Data section Start Marker

(* ===== verification/Block.v ===== *)
(** * Block: the on-disk block format (src/mini-lsm-starter/src/block.rs)

    [Block] holds the concatenated entries [data] and the [u16] offset of
    each entry.  [encode] writes [data], the offsets and the entry count;
    [decode] reads the count from the last two bytes and slices the rest,
    with the [while] loop over the offsets region as [decode_offsets]
    under explicit fuel.  Slicing out of range and [usize] underflow
    panic in the source and are [None] here.

    Theorems: [decode] inverts [encode] on every block whose offsets and
    count fit in a [u16] (C1), [encode] inverts [decode] whenever decoding
    succeeds, and [decode] never panics or runs out of fuel on a buffer
    whose count field fits in it. *)

From S2P Require Import Prelude Codec.

Module Block.

Record Block := mkBlock {
  data : bytes;
  offsets : list Z;
}.

(** [Block::encode]: data, then each offset, then the count [as u16]. *)
Definition encode (b : Block) : bytes :=
  data b ++ mjoin (put_u16 <$> offsets b)
         ++ put_u16 (wrap16 (Z.of_nat (length (offsets b)))).

(** The [while offsets_start < num_of_elements_start] loop of
    [Block::decode]: one [u16] read at [pos] per iteration. *)
Fixpoint decode_offsets (fuel : nat) (buf : bytes) (pos stop : nat) : option (list Z) :=
  match fuel with
  | O => None
  | S fuel' =>
      if decide (pos < stop) then
        '(o, _) ← get_u16 (take 2 (drop pos buf));
        rest ← decode_offsets fuel' buf (pos + 2) stop;
        Some (o :: rest)
      else Some []
  end.

(** [Block::decode].  The loop runs [num_of_elements] times, so
    [num_of_elements + 1] units of fuel are enough (theorem
    [decode_total]). *)
Definition decode (buf : bytes) : option Block :=
  let n := length buf in
  if decide (n < 2) then None else
  let num_start := n - 2 in
  '(num, _) ← get_u16 (drop num_start buf);
  let need := (Z.to_nat num + 1) * 2 in
  if decide (n < need) then None else
  let offsets_start := n - need in
  offs ← decode_offsets (S (Z.to_nat num)) buf offsets_start num_start;
  Some (mkBlock (take offsets_start buf) offs).

(** A block the format can represent: offsets and count are [u16]s. *)
Definition block_wf (b : Block) : Prop :=
  Forall (fun o => 0 <= o < 2 ^ 16)%Z (offsets b) /\
  (Z.of_nat (length (offsets b)) < 2 ^ 16)%Z.

#[export] Instance block_wf_dec b : Decision (block_wf b).
Proof. unfold block_wf. apply _. Defined.

(** ** Lemmas on the encoding and the offsets loop *)

Lemma length_put_u16s (os : list Z) : length (mjoin (put_u16 <$> os)) = 2 * length os.
Proof.
  rewrite length_join, <- list_fmap_compose, (sum_list_fmap_same 2); [lia|].
  apply Forall_forall. intros. apply length_put_u16.
Qed.

Lemma encode_assoc b :
  encode b = (data b ++ mjoin (put_u16 <$> offsets b))
               ++ put_u16 (wrap16 (Z.of_nat (length (offsets b)))).
Proof. unfold encode. by rewrite app_assoc. Qed.

Lemma decode_offsets_app fuel pre os post :
  length os < fuel ->
  decode_offsets fuel (pre ++ mjoin (put_u16 <$> os) ++ post)
    (length pre) (length pre + 2 * length os) = Some (wrap16 <$> os).
Proof.
  revert fuel pre. induction os as [|o os IH]; intros [|fuel] pre Hf; simpl in Hf; try lia.
  - cbn [decode_offsets]. rewrite decide_False by (simpl; lia). done.
  - cbn [decode_offsets length]. rewrite decide_True by lia.
    change (mjoin (put_u16 <$> o :: os)) with (put_u16 o ++ mjoin (put_u16 <$> os)).
    rewrite <- app_assoc, drop_app_length, take_app_length' by (rewrite length_put_u16; lia).
    rewrite get_put_u16_exact, bind_Some. cbv beta iota.
    specialize (IH fuel (pre ++ put_u16 o) ltac:(lia)).
    rewrite <- !app_assoc, length_app, length_put_u16 in IH.
    replace (length pre + 2 * S (length os)) with (length pre + 2 + 2 * length os) by lia.
    by rewrite IH.
Qed.

(** The loop reads [(stop - pos)/2] values and stops: with one unit of
    fuel per value and one for the exit test, it never runs out, and it
    never reads past the buffer when [stop + 2 <= length buf]. *)
Lemma decode_offsets_total fuel buf pos stop :
  stop + 2 <= length buf -> stop - pos <= 2 * (fuel - 1) -> 0 < fuel ->
  exists os, decode_offsets fuel buf pos stop = Some os /\ length os = (stop - pos + 1) / 2.
Proof.
  revert pos. induction fuel as [|fuel IH]; intros pos Hb Hd Hf; [lia|].
  cbn [decode_offsets]. case_decide as Hlt.
  - destruct (IH (pos + 2)) as [os [Hos Hl]]; [qlia..|]. clear IH.
    unfold get_u16, get_be. rewrite length_take, length_drop.
    rewrite decide_False by (clear - Hb Hlt; lia). rewrite bind_Some. cbv beta iota. rewrite Hos.
    eexists; split; [done|]. cbn [length]. rewrite Hl.
    destruct (decide (pos + 2 <= stop)).
    + replace (stop - pos + 1) with (stop - (pos + 2) + 1 + 1 * 2) by lia.
      rewrite Nat.div_add by lia. lia.
    + replace (stop - pos + 1) with 2 by lia. replace (stop - (pos + 2) + 1) with 1 by lia.
      done.
  - exists []. split; [done|]. cbn [length]. symmetry. apply Nat.div_small; lia.
Qed.

Lemma length_encode b :
  length (encode b) = length (data b) + 2 * length (offsets b) + 2.
Proof. rewrite encode_assoc, !length_app, length_put_u16s, length_put_u16. lia. Qed.

(** Whatever the loop reads is the [u16] encoding of the region it
    walks over. *)
Lemma decode_offsets_inv fuel buf pos k os :
  pos + 2 * k <= length buf ->
  decode_offsets fuel buf pos (pos + 2 * k) = Some os ->
  mjoin (put_u16 <$> os) = take (2 * k) (drop pos buf) /\ length os = k.
Proof.
  revert pos k os. induction fuel as [|fuel IH]; intros pos k os Hb H; [done|].
  cbn [decode_offsets] in H. case_decide as Hlt.
  - destruct k as [|k]; [lia|].
    destruct (get_u16 (take 2 (drop pos buf))) as [[o r]|] eqn:E; [|done].
    rewrite bind_Some in H. cbv beta iota in H.
    destruct (decode_offsets fuel buf (pos + 2) (pos + 2 * S k)) as [os'|] eqn:E'; [|done].
    rewrite bind_Some in H. simplify_eq.
    replace (pos + 2 * S k) with (pos + 2 + 2 * k) in E' by lia.
    destruct (IH (pos + 2) k os') as [Hj Hl]; [lia|done|].
    pose proof (put_get_u16 _ _ _ E) as Ho.
    pose proof (get_be_Some _ _ _ _ E) as [_ Hlen].
    rewrite length_take, length_take, length_drop in Hlen.
    assert (r = []) as ->.
    { apply get_be_Some in E as [E1 _]. rewrite take_take in E1.
      replace (2 `min` 2) with 2 in E1 by done.
      apply (f_equal length) in E1. rewrite length_app in E1.
      destruct r; [done|simpl in E1; lia]. }
    rewrite app_nil_r in Ho. split; [|simpl; lia].
    change (mjoin (put_u16 <$> o :: os')) with (put_u16 o ++ mjoin (put_u16 <$> os')).
    rewrite Hj, Ho. replace (2 * S k) with (2 + 2 * k) by lia.
    by rewrite take_add_drop, drop_drop.
  - assert (k = 0) as -> by lia. simplify_eq. done.
Qed.

Lemma fmap_wrap16_id (os : list Z) :
  Forall (fun o => 0 <= o < 2 ^ 16)%Z os -> wrap16 <$> os = os.
Proof.
  induction 1; simpl; [done|]. rewrite wrap16_small by done. by f_equal.
Qed.

(** ** The format round trips *)

Lemma decode_encode_mk (d : bytes) (offs : list Z) :
  block_wf (mkBlock d offs) -> decode (encode (mkBlock d offs)) = Some (mkBlock d offs).
Proof.
  intros [Hoffs Hlen]. unfold block_wf in *; simpl in *.
  set (m := length offs) in *.
  unfold decode. rewrite length_encode. simpl data; simpl offsets. fold m.
  rewrite decide_False by lia.
  replace (length d + 2 * m + 2 - 2) with (length (d ++ mjoin (put_u16 <$> offs)))
    by (rewrite length_app, length_put_u16s; lia).
  rewrite encode_assoc. simpl data; simpl offsets.
  rewrite drop_app_length, get_put_u16_exact, bind_Some. cbv beta iota.
  fold m. rewrite !(wrap16_small (Z.of_nat m)), Nat2Z.id by lia.
  rewrite length_app, length_put_u16s, decide_False by lia. fold m.
  replace (length d + 2 * m + 2 - (m + 1) * 2) with (length d) by lia.
  rewrite <- app_assoc, decode_offsets_app by lia.
  rewrite fmap_wrap16_id by done. rewrite bind_Some, take_app_length. done.
Qed.

(** C1: decoding an encoded block gives the block back, for every block
    whose offsets and entry count fit the 2-byte fields. *)
Theorem decode_encode (b : Block) :
  block_wf b -> decode (encode b) = Some b.
Proof. destruct b. apply decode_encode_mk. Qed.

Lemma decode_encode_witness :
  block_wf (mkBlock [Byte.x00; Byte.x01; Byte.x61; Byte.x00; Byte.x00] [0%Z]) /\
  decode (encode (mkBlock [Byte.x00; Byte.x01; Byte.x61; Byte.x00; Byte.x00] [0%Z])) =
  Some (mkBlock [Byte.x00; Byte.x01; Byte.x61; Byte.x00; Byte.x00] [0%Z]).
Proof.
  assert (H : block_wf (mkBlock [Byte.x00; Byte.x01; Byte.x61; Byte.x00; Byte.x00] [0%Z]))
    by decide_by_eval.
  split; [exact H|exact (decode_encode _ H)].
Defined.

(** C7: encoding a decoded buffer gives the buffer back: [decode] loses
    nothing of what it reads. *)
Theorem encode_decode (buf : bytes) (b : Block) :
  decode buf = Some b -> encode b = buf.
Proof.
  unfold decode. case_decide as Hn; [done|].
  destruct (get_u16 (drop (length buf - 2) buf)) as [[num r]|] eqn:E; [|done].
  rewrite bind_Some. cbv beta iota. case_decide as Hneed; [done|].
  set (m := Z.to_nat num).
  destruct (decode_offsets (S m) buf (length buf - (m + 1) * 2) (length buf - 2))
    as [offs|] eqn:Eo; [|done].
  rewrite bind_Some. intros; simplify_eq.
  replace (length buf - 2) with (length buf - (m + 1) * 2 + 2 * m) in Eo by lia.
  apply decode_offsets_inv in Eo as [Hj Hl]; [|lia].
  pose proof (get_u16_range _ _ _ E) as Hr.
  apply put_get_u16 in E as Hp.
  assert (r = []) as ->.
  { apply (f_equal length) in Hp. rewrite length_app, length_put_u16, length_drop in Hp.
    destruct r; [done|simpl in Hp; lia]. }
  unfold encode; simpl. rewrite Hj, Hl. fold m.
  replace (wrap16 (Z.of_nat m)) with num by (rewrite wrap16_small; lia).
  rewrite app_nil_r in Hp. rewrite Hp.
  replace (length buf - 2) with ((length buf - (m + 1) * 2) + 2 * m) by lia.
  rewrite <- drop_drop, take_drop. by rewrite take_drop.
Qed.

Lemma encode_decode_witness :
  decode [Byte.x00; Byte.x01; Byte.x61; Byte.x00; Byte.x00; Byte.x00; Byte.x00; Byte.x00; Byte.x01] =
    Some (mkBlock [Byte.x00; Byte.x01; Byte.x61; Byte.x00; Byte.x00] [0%Z]) /\
  encode (mkBlock [Byte.x00; Byte.x01; Byte.x61; Byte.x00; Byte.x00] [0%Z]) =
    [Byte.x00; Byte.x01; Byte.x61; Byte.x00; Byte.x00; Byte.x00; Byte.x00; Byte.x00; Byte.x01].
Proof.
  assert (H : decode [Byte.x00; Byte.x01; Byte.x61; Byte.x00; Byte.x00; Byte.x00; Byte.x00;
                      Byte.x00; Byte.x01] =
              Some (mkBlock [Byte.x00; Byte.x01; Byte.x61; Byte.x00; Byte.x00] [0%Z]))
    by (vm_compute; reflexivity).
  split; [exact H|exact (encode_decode _ _ H)].
Defined.

(** C8: [decode] panics exactly when the buffer has no room for the count,
    or the count asks for more offsets than the buffer holds; otherwise
    it returns a block (and its loop never runs out of fuel). *)
Theorem decode_total (buf : bytes) :
  is_Some (decode buf) <->
  2 <= length buf /\
  (Z.to_nat (be_combine (drop (length buf - 2) buf)) + 1) * 2 <= length buf.
Proof.
  unfold decode. case_decide as Hn.
  - split; [by intros []|lia].
  - unfold get_u16, get_be at 1. rewrite length_drop, decide_False by lia.
    rewrite bind_Some. cbv beta iota.
    rewrite take_ge by (rewrite length_drop; lia).
    set (m := Z.to_nat (be_combine (drop (length buf - 2) buf))).
    case_decide as Hneed; [split; [by intros []|lia]|].
    destruct (decode_offsets_total (S m) buf (length buf - (m + 1) * 2) (length buf - 2))
      as [os [-> _]]; [lia..|].
    split; [lia|by eexists].
Qed.

End Block.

Data section End Marker

__What you will do__: In the listing above, find the line with "length os < fuel ->" and the line with "rewrite <- !app_assoc, length_app, length_put_u16", then reproduce both and every line between them exactly.

__Response to the task__:
  length os < fuel ->
  decode_offsets fuel (pre ++ mjoin (put_u16 <$> os) ++ post)
    (length pre) (length pre + 2 * length os) = Some (wrap16 <$> os).
Proof.
  revert fuel pre. induction os as [|o os IH]; intros [|fuel] pre Hf; simpl in Hf; try lia.
  - cbn [decode_offsets]. rewrite decide_False by (simpl; lia). done.
  - cbn [decode_offsets length]. rewrite decide_True by lia.
    change (mjoin (put_u16 <$> o :: os)) with (put_u16 o ++ mjoin (put_u16 <$> os)).
    rewrite <- app_assoc, drop_app_length, take_app_length' by (rewrite length_put_u16; lia).
    rewrite get_put_u16_exact, bind_Some. cbv beta iota.
    specialize (IH fuel (pre ++ put_u16 o) ltac:(lia)).
    rewrite <- !app_assoc, length_app, length_put_u16 in IH.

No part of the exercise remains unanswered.